If you wish to have us tender any or all of the ADSs held by us for your account, please so instruct us by completing, executing, detaching and returning to us the instruction form set forth herein. If you authorize the tender of your ADSs, all such ADSs will be tendered unless otherwise specified below. An envelope to return your instructions to us is enclosed. Your instructions should be forwarded to us in ample time to permit us to submit a tender on your behalf prior to the Expiration Date.
 
The U.S. Offer is made solely by the Offer to Purchase, the Supplement and the related revised Form of Acceptance and revised ADS Letter of Transmittal. Purchaser is not aware of any jurisdiction where the making of the U.S. Offer is prohibited by administrative or judicial action pursuant to any valid state statute. If Purchaser becomes aware of any valid state statute prohibiting the making of the U.S. Offer or the acceptance of ADSs pursuant thereto, Purchaser will make a good faith effort to comply with such state statute.

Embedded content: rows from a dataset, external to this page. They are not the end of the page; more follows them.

(** X8: Wikipedia is only ever asked for the topic of a knowledge message:
    the message without the phrases "who is", "what is", "define" (in any
    letter case), which has no whitespace at either end and is at least six
    characters shorter than the message. *)
Theorem wikipedia_query_shape (w : World) (body : ChatBody) (topic : string)
  (H : In (CallWikipedia topic) (trace (RuleRouted.chat body) w)) :
  exists msg,
    message body = Some msg /\ routeQuery msg = Knowledge /\
    topic = extract_topic msg /\
    starts_with_space topic = false /\ ends_with_space topic = false /\
    String.length topic + 6 <= String.length msg.
Proof.
  destruct (chat_resolver_call w body (CallWikipedia topic) Knowledge
              eq_refl H)
    as (msg & r & t & Hm & Hne & Hq & D & Hin).
  cbn [dispatch] in D. rewrite searchWikipedia_run in D.
  injection D as _ <-. destruct Hin as [[= <-] | []].
  destruct (extract_topic_shape msg Hq) as (H1 & H2 & H3).
  exists msg. repeat split; assumption.
Qed.

Lemma wikipedia_query_shape_witness :
  exists msg,
    message (mkBody None (Some "  Who IS Ada Lovelace ?")) = Some msg /\
    routeQuery msg = Knowledge /\
    "Ada Lovelace ?" = extract_topic msg /\
    starts_with_space "Ada Lovelace ?" = false /\
    ends_with_space "Ada Lovelace ?" = false /\
    String.length "Ada Lovelace ?" + 6 <= String.length msg.
Proof.
  apply (wikipedia_query_shape quiet_world
           (mkBody None (Some "  Who IS Ada Lovelace ?")) "Ada Lovelace ?").
  left. reflexivity.
Defined.

(** * Totality of the model-augmented resolver *)


(** * The search endpoints *)



(** * The model-augmented handlers *)

(** X11: on a failed completion request [chatWithOpenAI] does not throw: it
    logs the error and answers with one of two distinct, non-empty texts,
    the one about the API key exactly when the error's status is 401. *)
Theorem completion_failure_answer (w : World) (m : string) (e : JsError)
  (He : openai_create w (direct_request m) = Err e) :
  chatWithOpenAI m w =
    (Ok (if status_is e 401 then key_missing else request_failed),
     [CallOpenAI (direct_request m); CallConsoleError "OpenAI Error:" e]) /\
  (result (chatWithOpenAI m) w = Ok key_missing <->
   err_status e = Some 401) /\
  key_missing <> "" /\ request_failed <> "" /\ key_missing <> request_failed.
Proof.
  rewrite chatWithOpenAI_run, He. split; [reflexivity|].
  split; [|repeat split; discriminate].
  unfold result. rewrite chatWithOpenAI_run, He. cbn [fst].
  unfold status_is. destruct (err_status e) as [n|].
  - destruct (Nat.eqb_spec n 401) as [-> | Hn].
    + now split.
    + split; [discriminate | congruence].
  - split; discriminate.
Qed.

Lemma completion_failure_answer_witness :
  chatWithOpenAI "hello" rejected_key_world =
    (Ok (if status_is (mkError "Incorrect API key" (Some 401)) 401
         then key_missing else request_failed),
     [CallOpenAI (direct_request "hello");
      CallConsoleError "OpenAI Error:"
        (mkError "Incorrect API key" (Some 401))]) /\
  (result (chatWithOpenAI "hello") rejected_key_world = Ok key_missing <->
   err_status (mkError "Incorrect API key" (Some 401)) = Some 401) /\
  key_missing <> "" /\ request_failed <> "" /\ key_missing <> request_failed.
Proof.
  apply (completion_failure_answer rejected_key_world "hello"
           (mkError "Incorrect API key" (Some 401))).
  reflexivity.
Defined.


(** X13: the voice handler is the chat handler: for every request the two
    give the same reply and make the same calls, but for the label of the
    entry logged when the write to the database fails. *)
Theorem voice_is_chat (w : World) (body : ChatBody) :
  result (ModelAugmentedVoice.voice body) w
  = result (ModelAugmented.chat body) w /\
  trace (ModelAugmentedVoice.voice body) w
  = map voice_label (trace (ModelAugmented.chat body) w).
Proof.
  unfold result, trace, ModelAugmentedVoice.voice, ModelAugmented.chat,
    try_catch, bind, connection_ready, chat_save, console_error, perform,
    ret.
  destruct (message body) as [[|c msg]|]; try (split; reflexivity).
  rewrite chatWithOpenAI_run.
  destruct (openai_create w _) as [a|e]; cbv zeta;
    (destruct (db_ready w); [destruct (db_save w _)|]); split; reflexivity.
Qed.


(** * The answers of the weather resolver *)

(** X15: the weather resolver never throws, and its two sentinels tell the
    failures apart: "Weather location not found." exactly when the geocoder
    answered without any place, "Unable to fetch weather at the moment."
    exactly when the geocoding request failed or the forecast for the first
    place failed or came without current weather. *)
Theorem weather_answer_cases (w : World) (location : option string) :
  exists answer,
    result (getWeather location) w = Ok answer /\
    (answer = "Weather location not found." <->
     geocode w (default_to "London" location) = Ok None \/
     geocode w (default_to "London" location) = Ok (Some [])) /\
    (answer = "Unable to fetch weather at the moment." <->
     (exists e, geocode w (default_to "London" location) = Err e) \/
     (exists place rest,
         geocode w (default_to "London" location)
         = Ok (Some (place :: rest)) /\
         forall current,
           forecast w (latitude place) (longitude place)
           <> Ok (Some current))).
Proof.
  unfold result.
  change (getWeather location)
    with (getWeather (Some (default_to "London" location))).
  rewrite getWeather_run.
  destruct (geocode w _) as [[[|place l]|]|e] eqn:G.
  - eexists. split; [reflexivity|]. split.
    + split; [now right | reflexivity].
    + split; [discriminate|].
      intros [[e He] | (p & r & Hp & _)]; discriminate.
  - destruct (forecast w _ _) as [[cw|]|e] eqn:F.
    + eexists. split; [reflexivity|]. cbn [append]. split.
      * split; [discriminate | intros [H | H]; discriminate H].
      * split; [discriminate|].
        intros [[e He] | (p & r & Hp & Hf)]; [discriminate|].
        injection Hp as <- <-. now elim (Hf cw).
    + eexists. split; [reflexivity|]. split.
      * split; [discriminate | intros [H | H]; discriminate H].
      * split; [|reflexivity]. intros _. right. exists place, l.
        split; [reflexivity|]. intros cw. rewrite F. discriminate.
    + eexists. split; [reflexivity|]. split.
      * split; [discriminate | intros [H | H]; discriminate H].
      * split; [|reflexivity]. intros _. right. exists place, l.
        split; [reflexivity|]. intros cw. rewrite F. discriminate.
  - eexists. split; [reflexivity|]. split.
    + split; [now left | reflexivity].
    + split; [discriminate|].
      intros [[e He] | (p & r & Hp & _)]; discriminate.
  - eexists. split; [reflexivity|]. split.
    + split; [discriminate | intros [H | H]; discriminate H].
    + split; [|reflexivity]. intros _. left. now exists e.
Qed.

(** * What [eval] is given *)

(** X16: for a math message [eval] is given the first maximal run of
    expression characters of the message, wherever the arithmetic itself
    stands: if nothing before the run is an expression character and the
    character after it is none, the run is the one source evaluated and the
    answer is built from its value. *)
Theorem eval_gets_first_run
  (w : World) (pre run rest : string)
  (Hmath : routeQuery (pre ++ run ++ rest) = Math)
  (Hpre : all_chars (fun c => negb (is_expression_char c)) pre = true)
  (Hne : run <> "")
  (Hrun : all_chars is_expression_char run = true)
  (Hrest : match rest with
           | String c _ => is_expression_char c = false
           | EmptyString => True
           end) :
  dispatch (routeQuery (pre ++ run ++ rest)) (pre ++ run ++ rest) w =
  (match js_eval w run with
   | Ok v => Ok ("The answer is: " ++ v)
   | Err _ => Ok "Could not calculate that."
   end, [CallEval run]).
Proof.
  rewrite Hmath.
  assert (E : first_expression_run (pre ++ run ++ rest) = Some run).
  { clear Hmath. induction pre as [|c pre IH]; simpl in *.
    - destruct run as [|c run]; [congruence|]. simpl in Hrun.
      apply andb_true_iff in Hrun as [Hc Hr].
      cbn [append first_expression_run]. rewrite Hc.
      f_equal. change (String c (run ++ rest)) with (String c run ++ rest).
      apply takeWhile_maximal; [|exact Hrest]. simpl. now rewrite Hc, Hr.
    - apply andb_true_iff in Hpre as [Hc Hp].
      apply negb_true_iff in Hc. rewrite Hc. now apply IH. }
  now rewrite math_run, exec_expression, E.
Qed.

If, after such good faith effort, Purchaser cannot comply with such state statute, the U.S. Offer will not be made to, and tenders will not be accepted from or on behalf of, the holders of ADSs in such state. In any jurisdiction where the securities, blue sky or other laws require the U.S. Offer to be made by a licensed broker or dealer, the U.S. Offer will be deemed to be made on behalf of Purchaser by one or more registered brokers or dealers licensed under the laws of such jurisdiction.


 

Instruction Form for Tendering ADSs
of Compañía de Telecomunicaciones de Chile S.A.
 
The undersigned acknowledge(s) receipt of your letter and the Supplement to the Offer to Purchase dated October 21, 2008, and the related revised ADS Letter of Transmittal in connection with the U.S. Offer by Purchaser, a wholly owned subsidiary of Telefónica, S.A., to purchase any and all of outstanding shares of series A and series B common stock and any and all outstanding American Depositary Shares of Compañía de Telecomunicaciones de Chile S.A., other than Shares currently owned directly or indirectly by Telefónica, S.A., pursuant to the terms set forth in the Offer to Purchase and the Supplement.
 
This will instruct you to tender the number of ADSs indicated below (or if no number is indicated below, all ADSs) held by you for the account of the undersigned, upon the terms and subject to the conditions set forth in the Offer to Purchase, the Supplement and the related revised ADS Letter of Transmittal.
 
 
 
Number of ADSs to be Tendered*: 
 
*Unless otherwise indicated, it will be assumed that all of your ADSs are to be tendered.
 
Date: 
 
SIGN HERE
 
Signature(s): 
 
Print Name(s): 
 
Print Address(es): 
 
Area Code and Telephone Number(s): 
 
Taxpayer Identification or Social Security Number(s): 
 
 
* Unless otherwise indicated, it will be assumed that all of your ADSs are to be tendered.